WHAT YOU ARE ASKED TO DO: The span to repeat in the listing below runs from the line containing "Definition sub (x" to the line containing "let '(m, e) := PrimFloat.frshiftexp f in", inclusive. Repeat it exactly, and only it.

_ _ _

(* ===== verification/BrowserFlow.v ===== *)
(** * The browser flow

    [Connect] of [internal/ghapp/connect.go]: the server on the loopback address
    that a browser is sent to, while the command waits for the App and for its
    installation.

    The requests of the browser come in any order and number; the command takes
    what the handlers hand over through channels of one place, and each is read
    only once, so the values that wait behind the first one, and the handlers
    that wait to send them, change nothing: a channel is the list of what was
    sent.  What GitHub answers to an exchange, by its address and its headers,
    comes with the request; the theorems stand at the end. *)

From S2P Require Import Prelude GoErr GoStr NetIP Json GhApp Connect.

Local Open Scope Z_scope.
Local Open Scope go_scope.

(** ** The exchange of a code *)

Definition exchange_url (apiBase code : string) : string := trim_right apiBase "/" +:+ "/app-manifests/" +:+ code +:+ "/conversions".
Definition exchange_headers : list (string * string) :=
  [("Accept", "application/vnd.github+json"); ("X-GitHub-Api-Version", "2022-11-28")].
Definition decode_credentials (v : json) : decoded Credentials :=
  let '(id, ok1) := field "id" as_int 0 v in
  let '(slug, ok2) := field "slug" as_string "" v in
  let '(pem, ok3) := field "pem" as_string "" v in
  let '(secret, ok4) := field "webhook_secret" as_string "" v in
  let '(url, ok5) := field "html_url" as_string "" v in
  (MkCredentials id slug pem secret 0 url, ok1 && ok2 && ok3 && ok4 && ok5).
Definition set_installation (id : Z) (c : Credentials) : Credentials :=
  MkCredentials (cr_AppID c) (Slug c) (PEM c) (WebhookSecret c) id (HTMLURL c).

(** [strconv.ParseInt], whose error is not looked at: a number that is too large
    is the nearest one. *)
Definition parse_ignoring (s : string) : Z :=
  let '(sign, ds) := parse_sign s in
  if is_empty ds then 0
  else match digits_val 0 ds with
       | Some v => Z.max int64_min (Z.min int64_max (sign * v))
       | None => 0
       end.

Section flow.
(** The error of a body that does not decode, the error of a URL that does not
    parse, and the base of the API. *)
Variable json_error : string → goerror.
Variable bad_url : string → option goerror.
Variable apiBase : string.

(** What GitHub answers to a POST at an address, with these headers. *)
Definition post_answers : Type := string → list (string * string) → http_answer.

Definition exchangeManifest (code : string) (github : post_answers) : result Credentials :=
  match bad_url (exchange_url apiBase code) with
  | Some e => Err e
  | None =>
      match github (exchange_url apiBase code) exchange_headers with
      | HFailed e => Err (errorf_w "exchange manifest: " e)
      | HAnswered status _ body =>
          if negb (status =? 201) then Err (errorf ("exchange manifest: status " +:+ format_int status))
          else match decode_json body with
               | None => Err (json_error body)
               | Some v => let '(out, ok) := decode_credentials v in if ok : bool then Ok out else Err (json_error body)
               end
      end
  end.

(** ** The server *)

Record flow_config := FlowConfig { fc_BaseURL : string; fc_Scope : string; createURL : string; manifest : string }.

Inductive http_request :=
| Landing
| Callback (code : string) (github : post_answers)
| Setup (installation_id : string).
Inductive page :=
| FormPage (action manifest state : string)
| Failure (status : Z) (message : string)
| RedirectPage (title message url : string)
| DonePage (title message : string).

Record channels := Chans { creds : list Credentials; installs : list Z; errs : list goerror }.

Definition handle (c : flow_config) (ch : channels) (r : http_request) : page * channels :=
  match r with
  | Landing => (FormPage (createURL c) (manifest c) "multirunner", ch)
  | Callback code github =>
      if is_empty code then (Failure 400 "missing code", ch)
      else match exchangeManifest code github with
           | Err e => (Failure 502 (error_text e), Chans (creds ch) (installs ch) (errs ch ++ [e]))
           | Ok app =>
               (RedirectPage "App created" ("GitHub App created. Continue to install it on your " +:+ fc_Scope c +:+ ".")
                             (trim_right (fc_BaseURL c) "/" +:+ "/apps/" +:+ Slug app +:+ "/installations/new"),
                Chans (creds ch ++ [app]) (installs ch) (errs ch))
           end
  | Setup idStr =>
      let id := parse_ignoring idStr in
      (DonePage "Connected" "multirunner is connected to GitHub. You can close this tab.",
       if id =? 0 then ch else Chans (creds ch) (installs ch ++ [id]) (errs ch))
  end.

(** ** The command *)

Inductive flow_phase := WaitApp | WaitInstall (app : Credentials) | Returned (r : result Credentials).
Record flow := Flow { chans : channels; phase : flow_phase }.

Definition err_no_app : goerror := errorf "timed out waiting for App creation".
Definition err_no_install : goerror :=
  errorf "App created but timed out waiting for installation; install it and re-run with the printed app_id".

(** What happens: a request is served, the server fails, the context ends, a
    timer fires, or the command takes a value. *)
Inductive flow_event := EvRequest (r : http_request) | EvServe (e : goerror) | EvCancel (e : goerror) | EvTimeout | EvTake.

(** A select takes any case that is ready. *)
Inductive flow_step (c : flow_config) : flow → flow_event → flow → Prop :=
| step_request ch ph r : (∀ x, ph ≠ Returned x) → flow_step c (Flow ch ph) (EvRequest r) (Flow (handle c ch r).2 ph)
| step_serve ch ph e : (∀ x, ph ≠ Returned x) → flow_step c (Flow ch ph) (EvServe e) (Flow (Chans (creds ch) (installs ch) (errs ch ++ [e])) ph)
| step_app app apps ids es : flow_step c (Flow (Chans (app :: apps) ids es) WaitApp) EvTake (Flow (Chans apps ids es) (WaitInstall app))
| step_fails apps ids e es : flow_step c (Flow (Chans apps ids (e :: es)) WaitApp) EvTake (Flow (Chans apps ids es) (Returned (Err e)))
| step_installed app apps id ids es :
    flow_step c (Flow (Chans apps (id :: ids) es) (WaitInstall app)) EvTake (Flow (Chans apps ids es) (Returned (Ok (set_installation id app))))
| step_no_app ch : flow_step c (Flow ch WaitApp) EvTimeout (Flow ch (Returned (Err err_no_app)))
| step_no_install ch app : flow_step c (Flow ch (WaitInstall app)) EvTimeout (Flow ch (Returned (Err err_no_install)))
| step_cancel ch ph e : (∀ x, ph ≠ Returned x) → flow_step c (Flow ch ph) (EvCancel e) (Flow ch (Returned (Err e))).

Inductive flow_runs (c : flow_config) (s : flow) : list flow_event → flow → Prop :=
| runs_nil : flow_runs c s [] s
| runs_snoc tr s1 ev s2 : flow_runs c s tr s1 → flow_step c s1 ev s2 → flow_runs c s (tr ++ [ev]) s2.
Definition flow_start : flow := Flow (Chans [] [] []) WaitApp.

_ _ _

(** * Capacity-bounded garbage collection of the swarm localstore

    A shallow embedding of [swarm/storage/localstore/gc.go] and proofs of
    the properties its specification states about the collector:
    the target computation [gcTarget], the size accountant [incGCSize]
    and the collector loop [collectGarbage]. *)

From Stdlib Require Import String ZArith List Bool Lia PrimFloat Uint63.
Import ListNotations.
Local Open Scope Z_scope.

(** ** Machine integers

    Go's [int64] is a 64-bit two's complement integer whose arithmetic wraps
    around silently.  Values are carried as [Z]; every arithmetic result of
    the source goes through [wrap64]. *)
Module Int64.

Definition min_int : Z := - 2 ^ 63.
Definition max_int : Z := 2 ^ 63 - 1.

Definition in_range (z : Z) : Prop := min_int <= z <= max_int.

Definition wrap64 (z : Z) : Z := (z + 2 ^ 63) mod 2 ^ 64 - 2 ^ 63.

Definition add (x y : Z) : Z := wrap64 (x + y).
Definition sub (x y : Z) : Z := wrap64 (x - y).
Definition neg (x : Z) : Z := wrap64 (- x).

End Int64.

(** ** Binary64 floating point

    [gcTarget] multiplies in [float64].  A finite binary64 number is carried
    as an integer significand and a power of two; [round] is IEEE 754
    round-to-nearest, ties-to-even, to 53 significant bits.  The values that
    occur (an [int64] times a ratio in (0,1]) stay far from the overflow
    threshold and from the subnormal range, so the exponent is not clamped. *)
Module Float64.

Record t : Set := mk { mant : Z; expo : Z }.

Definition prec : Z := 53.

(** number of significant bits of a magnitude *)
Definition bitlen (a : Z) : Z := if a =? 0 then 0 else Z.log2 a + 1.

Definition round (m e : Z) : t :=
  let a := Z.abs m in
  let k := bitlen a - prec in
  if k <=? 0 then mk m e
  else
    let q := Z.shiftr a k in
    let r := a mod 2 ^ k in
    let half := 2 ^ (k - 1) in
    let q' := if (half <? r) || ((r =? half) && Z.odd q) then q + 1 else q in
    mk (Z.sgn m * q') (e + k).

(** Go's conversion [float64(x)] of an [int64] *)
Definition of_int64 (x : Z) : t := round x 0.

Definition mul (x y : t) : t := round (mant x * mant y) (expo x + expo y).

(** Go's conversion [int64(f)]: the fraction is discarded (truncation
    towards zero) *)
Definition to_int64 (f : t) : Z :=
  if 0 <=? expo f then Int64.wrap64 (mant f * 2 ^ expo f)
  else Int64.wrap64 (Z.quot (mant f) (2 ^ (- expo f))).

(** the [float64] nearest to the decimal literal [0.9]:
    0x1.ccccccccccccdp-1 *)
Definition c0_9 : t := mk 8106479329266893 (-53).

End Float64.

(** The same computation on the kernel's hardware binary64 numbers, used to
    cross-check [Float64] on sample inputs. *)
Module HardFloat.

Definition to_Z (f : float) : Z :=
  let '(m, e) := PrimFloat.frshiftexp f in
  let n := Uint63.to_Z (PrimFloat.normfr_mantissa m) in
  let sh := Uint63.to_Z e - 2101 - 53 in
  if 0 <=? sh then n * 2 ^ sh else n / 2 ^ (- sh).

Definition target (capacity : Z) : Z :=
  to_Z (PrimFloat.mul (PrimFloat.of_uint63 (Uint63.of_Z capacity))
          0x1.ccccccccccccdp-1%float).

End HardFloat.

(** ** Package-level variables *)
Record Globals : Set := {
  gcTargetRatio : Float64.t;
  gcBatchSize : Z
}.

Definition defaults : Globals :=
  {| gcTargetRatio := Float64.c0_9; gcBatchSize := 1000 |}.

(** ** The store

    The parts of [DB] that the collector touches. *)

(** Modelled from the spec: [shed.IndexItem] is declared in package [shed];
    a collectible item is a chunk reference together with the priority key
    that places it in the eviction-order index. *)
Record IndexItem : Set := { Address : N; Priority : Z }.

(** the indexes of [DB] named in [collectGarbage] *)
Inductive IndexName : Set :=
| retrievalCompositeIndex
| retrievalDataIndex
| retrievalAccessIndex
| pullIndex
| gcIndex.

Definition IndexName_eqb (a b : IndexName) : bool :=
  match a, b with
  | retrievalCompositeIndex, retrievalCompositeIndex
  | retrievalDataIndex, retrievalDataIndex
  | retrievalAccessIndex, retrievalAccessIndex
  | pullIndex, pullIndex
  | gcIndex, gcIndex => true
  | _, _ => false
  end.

_ _ _

RESULT:
Definition sub (x y : Z) : Z := wrap64 (x - y).
Definition neg (x : Z) : Z := wrap64 (- x).

End Int64.

(** ** Binary64 floating point

    [gcTarget] multiplies in [float64].  A finite binary64 number is carried
    as an integer significand and a power of two; [round] is IEEE 754
    round-to-nearest, ties-to-even, to 53 significant bits.  The values that
    occur (an [int64] times a ratio in (0,1]) stay far from the overflow
    threshold and from the subnormal range, so the exponent is not clamped. *)
Module Float64.

Record t : Set := mk { mant : Z; expo : Z }.

Definition prec : Z := 53.

(** number of significant bits of a magnitude *)
Definition bitlen (a : Z) : Z := if a =? 0 then 0 else Z.log2 a + 1.

Definition round (m e : Z) : t :=
  let a := Z.abs m in
  let k := bitlen a - prec in
  if k <=? 0 then mk m e
  else
    let q := Z.shiftr a k in
    let r := a mod 2 ^ k in
    let half := 2 ^ (k - 1) in
    let q' := if (half <? r) || ((r =? half) && Z.odd q) then q + 1 else q in
    mk (Z.sgn m * q') (e + k).

(** Go's conversion [float64(x)] of an [int64] *)
Definition of_int64 (x : Z) : t := round x 0.

Definition mul (x y : t) : t := round (mant x * mant y) (expo x + expo y).

(** Go's conversion [int64(f)]: the fraction is discarded (truncation
    towards zero) *)
Definition to_int64 (f : t) : Z :=
  if 0 <=? expo f then Int64.wrap64 (mant f * 2 ^ expo f)
  else Int64.wrap64 (Z.quot (mant f) (2 ^ (- expo f))).

(** the [float64] nearest to the decimal literal [0.9]:
    0x1.ccccccccccccdp-1 *)
Definition c0_9 : t := mk 8106479329266893 (-53).

End Float64.

(** The same computation on the kernel's hardware binary64 numbers, used to
    cross-check [Float64] on sample inputs. *)
Module HardFloat.

Definition to_Z (f : float) : Z :=
  let '(m, e) := PrimFloat.frshiftexp f in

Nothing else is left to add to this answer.